Immigrant workers say future in limbo as government ranking system scores soar

CBC
Tuesday, May 14, 2024 09:05:51 AM UTC

Kanika Maheshwari moved to Brampton from India in 2020 to study business management. Her dream, she says, was to open a jewelry business one day.

Since graduating, she has been working with a logistics company as a sales executive. The 29-year-old has built a life in Canada with her husband, who works as a trader — both are saving to open her jewelry store. 

But Maheshwari says her dream is now at risk because her Canadian work permit expires in August, and she hasn't heard back about her permanent residency (PR) application since she applied last year, due to Comprehensive Ranking System (CRS) draws which have been consistently way higher than her score.

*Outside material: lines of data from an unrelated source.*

Definition gpt_check (disk : Z → list Z) : partmgr_status_t :=
  let h := disk 1 in
  if negb (bool_decide (slice h 0 8 = efi_part)) then PARTMGR_ERR_NO_TABLE
  else if (field h 12 4 <? 92) || (512 <? field h 12 4) then PARTMGR_ERR_CRC
  else if negb (crc32 (slice (zero_crc h) 0 (field h 12 4)) =? field h 16 4)
  then PARTMGR_ERR_CRC
  else if (gpt_size h <? 128) || (gpt_count h =? 0) then PARTMGR_ERR_NO_TABLE
  else if 16384 <? gpt_count h * gpt_size h then PARTMGR_ERR_NO_SPACE
  else if negb (crc32 (gpt_array disk) =? field h 88 4) then PARTMGR_ERR_CRC
  else PARTMGR_OK.

Definition gpt_part (a : list Z) (off : Z) : partmgr_entry_t :=
  let first := field a (off + 32) 8 in
  let last := field a (off + 40) 8 in
  mk_pentry 0 false true 0 (slice a off 16) (slice a (off + 16) 16) first last
    (if first <=? last then u64 (last - first + 1) else 0)
    (map (λ c, field a (off + (56 + c * 2)) 2) (seqZ 0 36)).

(** Slot [i] of the array: no partition when its type GUID is zero. *)
Definition gpt_slot_part (a : list Z) (size i : Z) : list partmgr_entry_t :=
  if bool_decide (slice a (i * size) 16 = zero_guid) then [] else [gpt_part a (i * size)].

Definition gpt_slots (disk : Z → list Z) (n : Z) : list partmgr_entry_t :=
  concat (map (gpt_slot_part (gpt_array disk) (gpt_size (disk 1))) (seqZ 0 n)).

(** The used slots among the first 16, and all used slots. *)
Definition gpt_parts (disk : Z → list Z) : list partmgr_entry_t :=
  gpt_slots disk (Z.min (gpt_count (disk 1)) 16).
Definition gpt_all (disk : Z → list Z) : list partmgr_entry_t := gpt_slots disk (gpt_count (disk 1)).

(** No slot behind the first 16 is used. *)
Definition gpt_short (disk : Z → list Z) : Prop := ∀ i, 16 ≤ i < gpt_count (disk 1) →
  slice (gpt_array disk) (i * gpt_size (disk 1)) 16 = zero_guid.

Lemma gpt_parts_all disk : 0 ≤ gpt_count (disk 1) → gpt_short disk → gpt_parts disk = gpt_all disk.
Proof.
  intros Hc Hs. unfold gpt_parts, gpt_all. destruct (decide (gpt_count (disk 1) ≤ 16)); [by rewrite Z.min_l|].
  rewrite Z.min_r by lia. unfold gpt_slots. replace (gpt_count (disk 1)) with (16 + (gpt_count (disk 1) - 16)) by lia.
  rewrite seqZ_app, map_app, concat_app by lia. rewrite <-(app_nil_r (concat _)) at 1. f_equal.
  symmetry. apply concat_nil_Forall, Forall_fmap, Forall_forall. intros i Hi%elem_of_seqZ. cbn.
  unfold gpt_slot_part. rewrite bool_decide_true; [done|]. apply Hs. lia.
Qed.

Definition gpt_table (disk : Z → list Z) : partmgr_table_t :=
  with_parts (zero_ptable <| pt_style := PARTMGR_STYLE_GPT |> <| pt_valid := true |>
                <| pt_protective_mbr := true |> <| pt_disk_guid := slice (disk 1) 56 16 |>)
    (gpt_parts disk).

(** ** Reading fields *)

Lemma octets_lookup l i b : octets l → l !! i = Some b → 0 ≤ b < 256.
Proof. intros Hl. by apply (Forall_lookup_1 _ _ _ _ Hl). Qed.

Lemma octets_slice l off n : octets l → octets (slice l off n).
Proof. intros. by apply Forall_take, Forall_drop. Qed.

Lemma slice_length l off n :
  0 ≤ off → 0 ≤ n → off + n ≤ Z.of_nat (length l) → length (slice l off n) = Z.to_nat n.
Proof. intros. unfold slice. rewrite length_take, length_drop. lia. Qed.

Lemma field_range l off n : octets l → 0 ≤ n → 0 ≤ field l off n < 256 ^ n.
Proof.
  intros Hl Hn. unfold field.
  pose proof (le_range (slice l off n) (octets_slice _ _ _ Hl)) as Hr.
  assert (256 ^ Z.of_nat (length (slice l off n)) ≤ 256 ^ n).
  { apply Z.pow_le_mono_r; [lia|]. unfold slice. rewrite length_take. lia. }
  lia.
Qed.

(** A slice starts with the byte at its offset. *)
Lemma slice_cons l off n b :
  0 ≤ off → 0 < n → aget l off = Some b → slice l off n = b :: slice l (off + 1) (n - 1).
Proof.
  intros Hoff Hn [_ Hb]%aget_Some. unfold slice.
  rewrite (drop_lookup_cons _ _ _ Hb).
  replace (Z.to_nat n) with (S (Z.to_nat (n - 1))) by lia.
  by replace (Z.to_nat (off + 1)) with (S (Z.to_nat off)) by lia.
Qed.

Lemma slice_0 l off : slice l off 0 = [].
Proof. done. Qed.

Lemma slice_app a k off n :
  0 ≤ off → 0 ≤ n → off + n ≤ Z.of_nat (length a) → slice (a ++ k) off n = slice a off n.
Proof.
  intros. unfold slice. rewrite drop_app_le, take_app_le; [done|rewrite length_drop; lia|lia].
Qed.

Lemma aget_octet l off :
  octets l → 0 ≤ off < Z.of_nat (length l) → ∃ b, aget l off = Some b ∧ 0 ≤ b < 256.
Proof.
  intros Hl Hoff. destruct (aget_is_Some l off) as [b Hb]; [done|]. exists b. split; [done|].
  apply aget_Some in Hb as [_ Hb]. by eapply octets_lookup.
Qed.

Lemma aget_field l off :
  octets l → 0 ≤ off < Z.of_nat (length l) → aget l off = Some (field l off 1).
Proof.
  intros Hl Hoff. destruct (aget_octet l off) as (b & Hb & _); [done..|]. rewrite Hb.
  unfold field. rewrite (slice_cons l off 1 b), slice_0 by first [done|lia].
  cbn. f_equal. lia.
Qed.

Lemma lor_le a b n :
  0 ≤ n → 0 ≤ a < 2 ^ n → Z.lor a (Z.shiftl b n) = a + b * 2 ^ n.
Proof. intros. rewrite Z.lor_comm, lor_shiftl_add by lia. lia. Qed.

Lemma pm_rd32le_spec l off :
  octets l → 0 ≤ off → off + 4 ≤ Z.of_nat (length l) →
  pm_rd32le l off = Some (field l off 4).
Proof.
  intros Hl Hoff Hlen. unfold pm_rd32le.
  destruct (aget_octet l off) as (b0 & H0 & R0); [done|lia|].
  destruct (aget_octet l (off + 1)) as (b1 & H1 & R1); [done|lia|].
  destruct (aget_octet l (off + 2)) as (b2 & H2 & R2); [done|lia|].
  destruct (aget_octet l (off + 3)) as (b3 & H3 & R3); [done|lia|].
  rewrite H0, H1, H2, H3, !obind_Some. f_equal. unfold field.
  rewrite (slice_cons l off 4 b0), (slice_cons l (off + 1) _ b1),
    (slice_cons l (off + 1 + 1) _ b2), (slice_cons l (off + 1 + 1 + 1) _ b3)
    by first [lia|done|replace (off + 1 + 1) with (off + 2) by lia; done
             |replace (off + 1 + 1 + 1) with (off + 3) by lia; done].
  change (4 - 1 - 1 - 1 - 1) with 0. rewrite slice_0. cbn [le foldr].
  rewrite !u32_small by (rewrite Z.shiftl_mul_pow2 by done; lia).
  rewrite (lor_le b0), (lor_le _ b2 16), (lor_le _ b3 24) by lia. lia.
Qed.

Lemma pm_rd64le_spec l off :
  octets l → 0 ≤ off → off + 8 ≤ Z.of_nat (length l) →
  pm_rd64le l off = Some (field l off 8).
Proof.
  intros Hl Hoff Hlen. unfold pm_rd64le.
  loop_inv (λ i v, ∃ k : nat, i = Z.of_nat k ∧ v = field l off (Z.of_nat k))
    as (v & Hv & k & Hk & ->).
  - by exists 0%nat.
  - intros j v Hj (k & -> & ->). destruct (aget_octet l (off + Z.of_nat k)) as (b & Hb & Rb);
      [done|lia|]. rewrite Hb. eexists. split; [done|]. exists (S k). split; [lia|].
    pose proof (field_range l off (Z.of_nat k) Hl ltac:(lia)) as Hf.
    assert (256 ^ Z.of_nat k = 2 ^ (8 * Z.of_nat k)) as Hp by (by rewrite Z.pow_mul_r by lia).
    assert (0 < 2 ^ (8 * Z.of_nat k) ≤ 2 ^ 56).
    { split; [apply Z.pow_pos_nonneg; lia|apply Z.pow_le_mono_r; lia]. }
    assert (u64 (Z.shiftl b (u32 (8 * Z.of_nat k))) = Z.shiftl b (8 * Z.of_nat k)) as ->.
    { rewrite u32_small by lia. apply u64_small. rewrite Z.shiftl_mul_pow2 by lia. nia. }
    rewrite lor_le by lia. unfold field, slice.
    apply aget_Some in Hb as [_ Hb]. rewrite !Nat2Z.id.
    rewrite (take_S_r _ _ b) by (rewrite lookup_drop, <-Hb; f_equal; lia).
    set (p := take k (drop (Z.to_nat off) l)).
    assert (length p = k) as Hp' by (unfold p; rewrite length_take, length_drop; lia).
    rewrite <-Hp, <-Hp'. clear. induction p as [|x p IH]; [cbn; lia|].
    cbn [app le foldr length]. fold (le (p ++ [b])) (le p). rewrite <-IH.
    rewrite Nat2Z.inj_succ, Z.pow_succ_r by lia. lia.
  - rewrite Hv. do 2 f_equal. lia.
Qed.

#[export] Hint Resolve octets_slice : cmodel.

(** ** The table *)

Lemma with_parts_twice t ps qs : with_parts (with_parts t ps) qs = with_parts t qs.
Proof. done. Qed.

Lemma numbered_length ps : length (numbered ps) = length ps.
Proof. apply length_imap. Qed.

Lemma numbered_snoc ps e : numbered (ps ++ [e]) = numbered ps ++ [with_index (length ps) e].
Proof. unfold numbered. rewrite imap_app. simpl. by rewrite Nat.add_0_r. Qed.

(** Storing the next partition. *)
Lemma with_parts_push t ps e :
  (length ps < 16)%nat →
  aset (pt_entries (with_parts t ps)) (pt_entry_count (with_parts t ps))
    (with_index (length ps) e) =
  Some (pt_entries (with_parts t (ps ++ [e]))).
Proof.
  intros Hlt. cbn [with_parts pt_entries pt_entry_count set_field].
  replace (16 - length ps)%nat with (S (16 - length (ps ++ [e])))
    by (rewrite length_app; simpl; lia).
  simpl replicate. rewrite aset_app_at by (by rewrite numbered_length).
  by rewrite numbered_snoc, <-app_assoc.
Qed.

Lemma with_parts_snoc t ps e :
  (length ps < 16)%nat →
  (with_parts t ps) <| pt_entries := pt_entries (with_parts t (ps ++ [e])) |>
                    <| pt_entry_count := u32 (pt_entry_count (with_parts t ps) + 1) |>
  = with_parts t (ps ++ [e]).
Proof.
  intros Hlt. cbn. unfold with_parts, set_field. cbn. f_equal.
  rewrite u32_small by lia. rewrite length_app. simpl. lia.
Qed.

(** ** MBR entries *)

Lemma extended_type_eq t : pm_mbr_type_is_extended t = extended_type t.
Proof.
  unfold pm_mbr_type_is_extended, extended_type. case_bool_decide as E; [set_solver by lia|].
  rewrite !elem_of_cons in E. destruct (Z.eqb_spec t 5), (Z.eqb_spec t 15), (Z.eqb_spec t 133); naive_solver.
Qed.

Lemma boot_flag b : 0 ≤ b < 256 → nz (Z.land b 0x80) = (128 <=? b).
Proof.
  intros Hb. apply eqb_prop.
  apply (all_below_spec 256 (λ b, eqb (nz (Z.land b 128)) (128 <=? b))); [by vm_compute|lia].
Qed.

Lemma pm_store_mbr_entry_spec t ps s off first :
  octets s → 0 ≤ off → off + 16 ≤ Z.of_nat (length s) → 0 ≤ first < 2 ^ 64 →
  (length ps ≤ 16)%nat →
  pm_store_mbr_entry (with_parts t ps) s off first =
    Some (with_parts t (take 16 (ps ++ mbr_part s off first))).
Proof.
  intros Hs Hoff Hlen Hfirst Hps. unfold pm_store_mbr_entry, mbr_part.
  rewrite (aget_field s (off + 4)), obind_Some by first [done|lia].
  case_if; [by rewrite app_nil_r, take_ge by done|].
  change (pt_entry_count (with_parts t ps)) with (Z.of_nat (length ps)).
  unfold PARTMGR_MAX_ENTRIES. case_if.
  { rewrite take_app_le, take_ge by lia. done. }
  rewrite aget_field, pm_rd32le_spec, !obind_Some by first [done|lia].
  pose proof (field_range s off 1 Hs ltac:(lia)).
  pose proof (field_range s (off + 12) 4 Hs ltac:(lia)).
  rewrite boot_flag, (take_ge (_ ++ [_])) by (rewrite ?length_app; simpl; lia).
  set (last := if 0 <? _ then _ else first). set (last' := if 0 <? _ then u64 _ else first).
  replace last with last'.
  2:{ unfold last, last', u64, wrap. case_match; [|done]. by rewrite Zminus_mod_idemp_l. }
  set (e := mk_pentry 0 _ _ _ _ _ _ _ _ _).
  set (d := mk_pentry (u32 _) _ _ _ _ _ _ _ _ _).
  replace d with (with_index (length ps) e)
    by (unfold d, e, with_index; cbn; by rewrite u32_small by lia).
  change (Z.of_nat (length ps)) with (pt_entry_count (with_parts t ps)).
  rewrite with_parts_push, obind_Some by lia. by rewrite with_parts_snoc by lia.
Qed.

Lemma primaries_length s ks : (length (primaries s ks) ≤ length ks)%nat.
Proof.
  unfold primaries. induction ks as [|k ks IH]; [done|]. simpl. rewrite length_app.
  assert (length (primary s k) ≤ 1)%nat; [|lia].
  unfold primary, mbr_part. repeat case_match; simpl; lia.
Qed.

Lemma extended_length s ks : (length (extended_bases s ks) ≤ length ks)%nat.
Proof. unfold extended_bases. rewrite length_map. apply length_filter. Qed.

(** The loop over the primary entries. *)
Lemma primary_entry_step s ks (i : Z) :
  octets s → length s = 512%nat → 0 ≤ i < 4 → (length ks < 4)%nat →
  primary_entry s i (with_parts (mbr_head s ks) (primaries s ks),
                     Z.of_nat (length (extended_bases s ks)),
                     default 0 (last (extended_bases s ks))) =
  Some (with_parts (mbr_head s (ks ++ [i])) (primaries s (ks ++ [i])),
        Z.of_nat (length (extended_bases s (ks ++ [i]))),
        default 0 (last (extended_bases s (ks ++ [i])))).
Proof.
  intros Hs Hlen Hi Hks. unfold primary_entry.
  pose proof (primaries_length s ks). pose proof (extended_length s ks).
  replace (446 + i * 16) with (446 + 16 * i) by lia.
  rewrite aget_field, obind_Some by first [done|lia]. fold (mbr_type s i).
  assert (mbr_head s (ks ++ [i]) = (mbr_head s ks) <| pt_protective_mbr :=
            existsb (is_protective s) ks || is_protective s i |>) as ->.
  { unfold mbr_head, set_field. rewrite existsb_app. cbn. by rewrite orb_false_r. }
  assert (extended_bases s (ks ++ [i]) = extended_bases s ks ++
            if is_extended s i then [mbr_start s i] else []) as ->.
  { unfold extended_bases. rewrite filter_app, map_app. f_equal.
    rewrite filter_cons, filter_nil. by destruct (is_extended s i). }
  assert (primaries s (ks ++ [i]) = primaries s ks ++ primary s i) as ->.
  { unfold primaries. rewrite map_app, concat_app. simpl. by rewrite app_nil_r. }
  unfold primary, is_protective, is_extended. rewrite extended_type_eq. case_if.
  { replace (extended_type (mbr_type s i)) with false
      by (by replace (mbr_type s i) with 0xEE by lia).
    unfold mbr_part. fold (mbr_type s i). replace (mbr_type s i =? 0xEE) with true by lia.
    by rewrite !orb_true_r, !app_nil_r. }
  rewrite orb_false_r, pm_rd32le_spec by first [done|lia]. fold (mbr_start s i).
  case_if; rewrite !obind_Some.
  - rewrite u32_small, length_app, last_snoc, app_nil_r by lia. simpl.
    repeat f_equal. lia.
  - assert (0 ≤ mbr_start s i < 256 ^ 4) by (apply field_range; [done|lia]).
    rewrite pm_store_mbr_entry_spec, obind_Some by first [done|lia].
    rewrite !app_nil_r, take_ge; [done|]. rewrite length_app.
    unfold mbr_part. case_if; simpl; lia.
Qed.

One immigration consultant says that is because a record number of people are applying for a PR with higher scores, having collected more points through lengthy and costly application processes that come with no guarantee of success. 

Canada accepted a record high of 430,000 PR applications in 2022. 

"It feels like I'm going straight and there will be a well where I will fall down," Maheshwari says. 

CRS is a ranking system used by Immigration, Refugees and Citizenship Canada (IRCC) to score immigrants applying for a permanent residency, using factors like age, level of education, English proficiency and work experience. Every two weeks, IRCC draws a CRS rank and applicants with that score or higher are invited to submit documents to receive a PR card. 

All the draws since January this year for the general category have averaged over 540, according to IRCC's website.

"That's terribly high. It's impossible to meet, and it's really rare," says Manan Gupta, a Brampton immigration consultant.

Most people with a post-graduate work permit (PGWP) — lasting a maximum of three years — don't meet the current threshold, Gupta says. 

That high score comes at a time when Immigration Minister Marc Miller says permits expiring after 2023 will not be extended, as the ministry decided to end the temporary extension program introduced during the pandemic in 2020 to retain students as workers. Miller made the announcement in December.

Gupta says he's worried that will lead to hundreds of thousands of workers exiting the country.

"If these temporary foreign workers suddenly exit the labour market, we don't have people to fill in the same job," he says.

Canada had 286,000 PGWP holders in 2022 — a similar number of those work permits have been issued annually since 2019 — with over half of them intending to work in Ontario, according to IRCC data.